Переделки цензурного характера, внесенные в ПК самим Пушкиным (в августе-сентябре 1836 г.) и потом Жуковским (в марте 1837 г.), показывают, какой тяжелой, по существу неприемлемой для Пушкина операции подверглась его последняя поэма, высшее достижение его творческого гения.
Сам Пушкин в ряде мест испортил ее и исказил. Так, замена слова «Кумир» словом «Седок» (стихи 259 и 402; в третьем случае — стих 424 — изменен был весь контекст этого слова) лишила образ памятника Петра его глубокого смысла и вместе с тем повредила ему в художественном отношении.
В оставленных Пушкиным без изменения стихах 410-411:
Жуковский внес во второй стих поправку, совершенно несовместимую, казалось бы, с его тонким художественным вкусом, хотя она заключалась всего в одной букве:
Это придало стиху просторечно-иронический оттенок, или даже, как писал Щеголев, «неожиданно пошлый оттенок, который — легко представить — не мог бы не привести в неистовство Пушкина».[493]
Далее, в стихе 420 и следующих, Пушкин заменил «властелина судьбы» на «баловня», что, разумеется, исказило смысл этого обращения в Петру, так же как и поправка в следующем стихе, где слова «скакал над бездной» стали непонятны и бессмысленны. Но эти переделки не удовлетворили осторожного Жуковского, и он вычеркнул весь отрывок (стихи 413-423).
Коренной переделке Пушкин подверг пять стихов (424-428), предшествующих центральному моменту — угрозе Евгения, которую он во что бы то ни стало хотел сохранить. «Подножие кумира» сменилось «тоскою дикой», а дальше явились незначащий стих «И надпись яркую прочел» и «великая скорбь», которой «стеснилось» сердце Евгения, хотя, рисуя состояние своего героя один на один перед памятником, поэт вовсе не думал ни о его «тоске», ни о «скорби». Характерно, что эту редакцию Жуковский сохранил, не подвергая дальнейшей правке.
Наконец, кульминационный момент поэмы — угрозу Евгения «строителю» (стихи 430-438) — Пушкин решил сохранить в целости, несмотря на ясное указание царственного цензора на ее неприемлемость. Он попытался несколько ослабить предшествующие угрозе стихи: слова «По сердцу пламень пробежал» он вычеркнул, вероятно не найдя им сразу замены; «Вскипела кровь» заменил нейтральным «И дрогнул он»; «горделивого истукана», безусловно неприемлемого для цензуры, сменил на нейтрального «недвижного великана», а выразительное изображение напряженно-яростного состояния героя — «зубы стиснув, пальцы сжав» — переделал на менее выразительный, но зато прямо говорящий об угрозе стих — «И перст с угрозою подняв». Вычеркивать краткую, но полную внутреннего напряжения и указывающую на будущее угрозу Евгения «Добро, строитель чудотворный!

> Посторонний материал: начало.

(* ===== verification/HeapFindings.v ===== *)
(** * What the allocator gets wrong

    Concrete runs of the modelled code in which a reallocation overlaps a live
    block, a copy of a heap loses its memory, a tail of the arena is lost, and a
    release is ignored or frees another block. *)

From stdpp Require Import gmap sorting.
From S2P Require Import Prelude Heap HeapSpec.

(** A heap of [size] bytes at [0x1000]; the bytes of the allocator's own structure
    only matter for the least size of an arena. *)
Definition small_heap (size : Z) : outcome O1Heap :=
  r ← O1Heap_new 112 0x1000 size;
  match r with Some h => Ret h | None => Panic end.

(** The first value of the table in the order of its keys: one of the orders a
    [HashMap] may have. *)
Definition first_value (m : gmap Z loc) : option loc :=
  match map_to_list m with (_, l) :: _ => Some l | [] => None end.

(** A block between a free block and a block in use is grown: the result and the
    sizes of the two blocks that are now in use. *)
Definition overlap_run : outcome (option Z * option Z * option Z) :=
  h ← small_heap 0x10000;
  '(_, h) ← perform (Allocate 256) h;
  '(_, h) ← perform (Allocate 256) h;
  '(_, h) ← perform (Allocate 512) h;
  '(_, h) ← perform (Free 0x1000) h;
  '(a, h) ← perform (Reallocate 0x1100 1024) h;
  Ret (a, allocation_size 0x1000 h, allocation_size 0x1200 h).

(** Growing down counts the block after even when it is in use: the block returned
    covers [0x1000, 0x1400), over the live block [0x1200, 0x1400). *)
Theorem reallocate_overlaps : overlap_run = Ret (Some 0x1000, Some 1024, Some 512).
Proof. vm_compute. reflexivity. Qed.

(** Two blocks are allocated and freed; what the heap and its copy then answer to
    the same request. *)
Definition lost_copy_run : outcome (option Z * option Z) :=
  h ← small_heap 0x10000;
  '(_, h) ← perform (Allocate 256) h;
  '(_, h) ← perform (Allocate 256) h;
  '(_, h) ← perform (Free 0x1000) h;
  '(_, h) ← perform (Free 0x1100) h;
  c ← clone first_value h;
  '(a, _) ← perform (Allocate 256) h;
  '(b, _) ← perform (Allocate 256) c;
  Ret (a, b).

(** A copy that starts from a stale entry of the hash table has no memory. *)
Theorem clone_loses_memory : lost_copy_run = Ret (Some 0x1000, None).
Proof. vm_compute. reflexivity. Qed.

(** The arena is not a whole number of units: a block absorbs the odd tail. *)
Definition odd_arena_run : outcome (option Z * option Z * option Z * option Z) :=
  h ← small_heap 0x880;
  '(a, h) ← perform (Allocate 1024) h;
  '(b, h) ← perform (Reallocate 0x1000 2048) h;
  '(_, h) ← perform (Free 0x1000) h;
  let left := allocation_size 0x1000 h in
  '(c, h) ← perform (Allocate 256) h;
  Ret (a, b, left, c).

(** Its release is then ignored. *)
Theorem odd_block_never_freed : odd_arena_run = Ret (Some 0x1000, Some 0x1000, Some 0x880, None).
Proof. vm_compute. reflexivity. Qed.

(** The tail that an allocation cannot split off is lost. *)
Definition lost_tail_run : outcome (list (Z * Z * bool)) :=
  h ← small_heap 612;
  '(_, h) ← perform (Allocate 512) h;
  s ← snapshot first_value h;
  Ret (fragments s).

(** In an arena of 612 bytes a block of 512 leaves 100 bytes that belong to no block. *)
Theorem odd_tail_lost : lost_tail_run = Ret [(0, 512, true)].
Proof. vm_compute. reflexivity. Qed.

Definition far_free_run : outcome (bool * bool) :=
  h ← small_heap 0x10000;
  '(_, h) ← perform (Allocate 256) h;
  let before := check_fragment_exists 0x1000 h in
  '(_, h) ← perform (Free (0x1000 + 2 ^ 32)) h;
  Ret (before, check_fragment_exists 0x1000 h).

(** Freeing an address 4 GiB past a block frees the block. *)
Theorem far_free_hits : far_free_run = Ret (true, false).
Proof. vm_compute. reflexivity. Qed.
(* ===== verification/RepSpec.v ===== *)
(** * The bulk path of REP string instructions is the per-element path

    For each family of string instructions, the state in which the per-element
    loop ends and the state in which the bulk path ends; they agree in all that
    the guest observes.  What REP STOS, REP MOVS and REPE/REPNE SCAS compute. *)

From stdpp Require Import gmap strings.
From S2P Require Import Prelude Flags FlagsArith Scalar Mem64 BTree Slab Tlb Maps MapsInv MapsLife.
From S2P Require Import Regs Emu Operands OperandsSpec Instructions Strings Rep RepLoop.

Section Elements.
Context {S W : Type} `{SlabLaws S} `{Environment S W} `{Dispatcher S W}.
Implicit Types (e : Emu S W) (mc : Machine S W) (ins : PrefixedIns) (sk : ScalarKind).

(** ** The two paths *)

(** The path [run] either falls back having touched the TLB only, or ends in the
    state in which the per-element loop ends, up to the position that MOVSQ
    moves once more per element. *)
Definition bulk_ok ins (fuel : nat) mc (run : outcome (option Z * Emu S W)) : Prop :=
  let e0 := emu mc in
  (exists t, wf_tlb t /\ run = Ret (None, retlb t e0))
  \/ exists k r a bs st e1 e2,
       run = Ret (Some k, e1)
       /\ execute_x86_rep_fully fuel ins mc = Ret (Some (true, set_rep None (set_emu e2 mc)))
       /\ reaches e0 r a bs st (pos e0) e1
       /\ reaches e0 r a bs st (wadd (pos e0) (k * extra_pos (mnemonic ins))) e2
       /\ 0 < k /\ r rcx = regs e0 rcx - k /\ r rip = regs e0 rip.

Уже тебе!..» он не стал, не найдя в себе силы на такой почти самоубийственный акт.
На этом Пушкин остановился в своей, стоившей ему несомненно больших усилий, «автоцензурной» работе. Остановился и потому, что подобное искажение собственного создания, хотя бы и с сохранением слов героя, было ему тяжело и мучительно, и потому, что он понимал бесполезность своих усилий, которыми царь-цензор едва ли удовлетворится. Поэт бросил свой сизифов труд и отложил поэму, быть может до того времени, когда бы августейший цензор забыл о своих замечаниях. Во всяком случае, он не трогал больше «Медного Всадника», а наступившие осенью события — и общественные, вызванные опубликованием в октябре «Философического письма» Чаадаева, и личные, связанные с полученным им самим 4 ноября 1836 г. анонимным пасквилем, — отвлекли его мысли от поэмы.